On Mon, 13 Aug 2012 09:47:24 +0200, Dirk Munk wrote:

As you will know an SSD can only write or erase data, it can not rewrite
data. If a rewrite is necessary, the disk will first have to erase the
old data and then write the new data. That is very time consuming.

Normally when you delete a file, nothing very much happens. The
directory entry will be deleted etc. , but the data will still be there
until it is rewritten by other data. So in principle a unerase is possible.

We don't want this rewrite in an SSD, it would make the device very
slow. That is where the trim facility is used. Once a file has been
deleted, the SSD will get the information on where the file is on the
SSD, and it can then erase all the old data in the background.

The SSD will not wait until the space is really needed, that would be no
improvement over the normal rewrite procedure.

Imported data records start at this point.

(** A send with a partition chosen by its key or its turn, on a cluster that serves it. *)
Lemma run_Send boot addrs topic t id n a off l key value hs counter enc w :
  let record := {| br_Key := key; br_Value := value; br_Headers := hs; br_TimestampMs := cw_clock w / 10 ^ 6 |} in
  BootstrapServers config = boot :: addrs ->
  Producer.selectPartition (default [] key) (Metadata.PartitionCount t) (Producer.roundRobinCounter (cw_obj w)) = (Ok id, counter) ->
  pserving (cw_servers w) boot (cp_opts (pool (cw_obj w))) topic t id n a off l ->
  ready (cw_obj w) (cw_clock w) topic id a -> counted (cw_obj w) topic (Metadata.PartitionCount t) ->
  NewClient boot = None -> NewClient a = None ->
  (forall sv, cw_servers w !! n = Some sv -> in_u64 (DataRun.n_index (ClusterRun.c_node (sv_node sv)))) ->
  Encode range [record] = Ok enc -> len enc <= ApiData.maxBatchBytes -> end_off off l + 1 < 2 ^ 63 ->
  exists w', run phandle (Producer.Send NewClient range config topic key value hs 0) w = (Ok (end_off off l), w') /\
    pserving (cw_servers w') boot (cp_opts (pool (cw_obj w))) topic t id n a off
      (l ++ [Batch.withBaseOffset enc (end_off off l)]) /\
    cw_clock w' = cw_clock w.
Proof.
  intros record Hb Hsel Hs Hrd Hcnt Hn1 Hn2 Hi He Hlen Hend. unfold Producer.Send. rewrite run_call.
  destruct (run_Send_prefix boot addrs topic t id n a off l w) as (s1 & ref & m & E & (p' & m' & Es1) & Hm & Hpc & Hrd1 & Ho1); try done.
  rewrite E. rewrite run_bind, run_trigger. cbn [handle cw_obj set_obj fst snd]. rewrite Hm. cbn [fmap option_fmap option_map].
  change (default 0 (Some (PartitionCount m))) with (PartitionCount m). rewrite Hpc.
  assert (Producer.roundRobinCounter s1 = Producer.roundRobinCounter (cw_obj w)) as Ec by (by rewrite Es1).
  rewrite run_bind, run_trigger. cbn [handle cw_obj set_obj]. rewrite Ec, Hsel. cbn [fst snd].
  rewrite run_bind, run_trigger. cbn [handle]. fold record. cbn [cw_clock set_obj]. fold record. rewrite He.
  destruct (run_sendToPartition boot addrs topic t id n a off l (imap (storageRecord range) [record]) enc
    (set_obj (set_obj w s1) (set_counter s1 counter))) as (w' & Ew & Hs' & Hc'); try done.
  - cbn. cbn in Ho1. by rewrite Ho1.
  - destruct Hrd1 as [H1 H2 H3]. by constructor.
  - exists w'. split; [exact Ew|]. cbn in Hs', Ho1. rewrite Ho1 in Hs'. done.
Qed.
Lemma run_Subscribe topics c now servers n a sv :
  pool_ok (Consumer.co_pool c) -> coordinated servers boot (cp_opts (Consumer.co_pool c)) n a sv -> session_ok -> NoDup topics ->
  (forall t, t ∈ topics -> is_Some (Topics (sv_meta sv) !! t)) -> GroupSem.members_of (sv_meta sv) gid = ∅ ->
  Consumer.memberID c = "" -> Consumer.soughtPartitions c = [] -> Consumer.fetchOffsets c = ∅ ->
  (forall tp, tp ∈ all_partitions (sv_meta sv) topics ->
     Consumer.AutoOffsetReset config = Consumer.OffsetResetEarliest \/ -1 < committed_in (sv_meta sv) gid tp) ->
  exists c' sv', run chandle (Consumer.Subscribe NewClient config topics) (wof c now servers) =
      (Ok tt, wof c' now (<[n := sv']> servers)) /\
    kept servers (cp_opts (Consumer.co_pool c)) n a sv sv' /\ sole_member sv' c' a (cp_opts (Consumer.co_pool c)) /\
    Consumer.co_meta c' = Consumer.co_meta c /\ Consumer.rebalancing c' = Consumer.rebalancing c /\
    Consumer.soughtPartitions c' = all_partitions (sv_meta sv) topics /\
    forall tp, Consumer.fetchOffsets c' !! tp =
      if decide (tp ∈ all_partitions (sv_meta sv) topics) then Some (starts_at (sv_meta sv) tp) else None.
Proof.
  intros Hp Hc Hs Hd Ht Hm Hid Hsp Hfo Hst. pose proof Hc as [_ _ Hr Hl Hg]. unfold Consumer.Subscribe, Consumer.locked.
  rewrite run_bind, run_trigger. cbn [handle fst snd cw_obj]. rewrite (proj2 (String.eqb_neq gid "")) by done. rewrite run_call.
  set (c0 := Consumer.set_topics c topics). change (set_obj (wof c now servers) c0) with (wof c0 now servers).
  assert (Consumer.memberID c0 = "") as Hid0 by exact Hid.
  destruct (group_joined topics c0 now servers n a sv) as (p & gw & Hp' & Ho & Hgw & E); [done|done|by rewrite Hid0; apply joinable_alone|].
  rewrite E. clear E. destruct (joins_alone sv topics now Hg Hm) as ((ms & Hms) & Has & Hoff & Hdis).
  rewrite Hid0 in Hgw.
  assert (Consumer.assignedPartitions (joined_as sv topics now c0 p a) = all_partitions (sv_meta sv) topics) as Eas.
  { unfold joined_as. rewrite Hid0.
    change (default [] (Assignments (joins sv topics now "") !! uuid sv) = all_partitions (sv_meta sv) topics). by rewrite Has. }
  assert (coordinated (<[n := set_group sv gw]> servers) boot (cp_opts (Consumer.co_pool c)) n a (set_group sv gw)) as Hc'.
  { apply coordinated_step; [done|by rewrite Hgw|]. rewrite Hgw. by apply GroupSem.groups_ok_group. }
  assert (forall tp, committed_in (sv_meta (set_group sv gw)) gid tp = committed_in (sv_meta sv) gid tp) as Hcom.
  { intros tp. cbn [set_group sv_node]. cbn -[committed_in]. rewrite Hgw, committed_group. by apply committed_default. }
  destruct (offsets_initialised (joined_as sv topics now c0 p a) now (<[n := set_group sv gw]> servers) n a (set_group sv gw))
    as (c1 & E & Hp1 & Ho1 & Hm1 & Hco & Hme & Hs1 & Hf1).
  - done.
  - change (cp_opts _) with (cp_opts p). rewrite Ho. exact (cd_reaches _ _ _ _ _ _ Hc').
  - done.
  - exact (cd_leads _ _ _ _ _ _ Hc').
  - intros tp. rewrite Eas, Hcom. apply Hst.
  - rewrite Eas. by apply all_partitions_NoDup.
  - done.
  - done.
  - rewrite E. rewrite run_bind, run_trigger. cbn [handle fst snd cw_obj run]. do 2 eexists. split; [reflexivity|].
    rewrite Eas in *. unfold ConsumerRun.membership in Hm1. injection Hm1 as _ Hi1 Hg1 Hreb.
    split; [split; [exact Hc'|split; [by eexists|]; cbn; by rewrite Hgw]|]. split; [|split; [exact Hme|split; [exact Hreb|split; [exact Hs1|]]]].
    + rewrite Hid in Hi1.
      change (GroupRun.member_id _ _) with (uuid sv) in Hi1. constructor; cbn -[singletonM]; try done; [by rewrite Ho1|by rewrite Hi1|].
      rewrite Hgw. cbn -[singletonM]. rewrite lookup_insert_eq. exists (joins sv topics now ""), ms. by rewrite Hi1, Hg1, Hs1.
    + intros tp. cbn. rewrite Hf1. destruct (decide _); [|done]. unfold starts_at. by rewrite Hcom.
Qed.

So, specifically, if TRIM is working, in general it will be impossible
to recover files deleted from the operating system, even by someone
with access to the drive internals and even if no further data is
written from the computer.

This has someone the same effect on data recovery as erasing files
immediately upon deletion has with spinning drives. (Of course,
you can't rely on the data being erased due to TRIM related activity,
but would seem to imply that you should power down any drive that you
accidentally deleted a file on as soon as possible after you notice
the error. This is contrasted with the case of spinning drives and
flash drives without TRIM support, where powered on time is not
a factor in data recovery as long as you don't write to the device.)

Mark F wrote:
Does TRIM support hurt data recovery?

For example, if I delete a file in Windows will the SSD drive's
TRIM support erase the data?

If I delete a partition, will the SSD drive erase all of the
data that was in the partition?

Does it depend on the SSD drive, or are things defined so as
to mean the data either, depending on the definition:
. always be erased eventually, even if no further writes are done
. never be erased unless the space is actually needed.

It seems to me that TRIM support in the operating system and the
device will mean that the data MAY be erased a before being needed,
but I don't know how much, if any, writing has to be done before the
drive can start erasing things.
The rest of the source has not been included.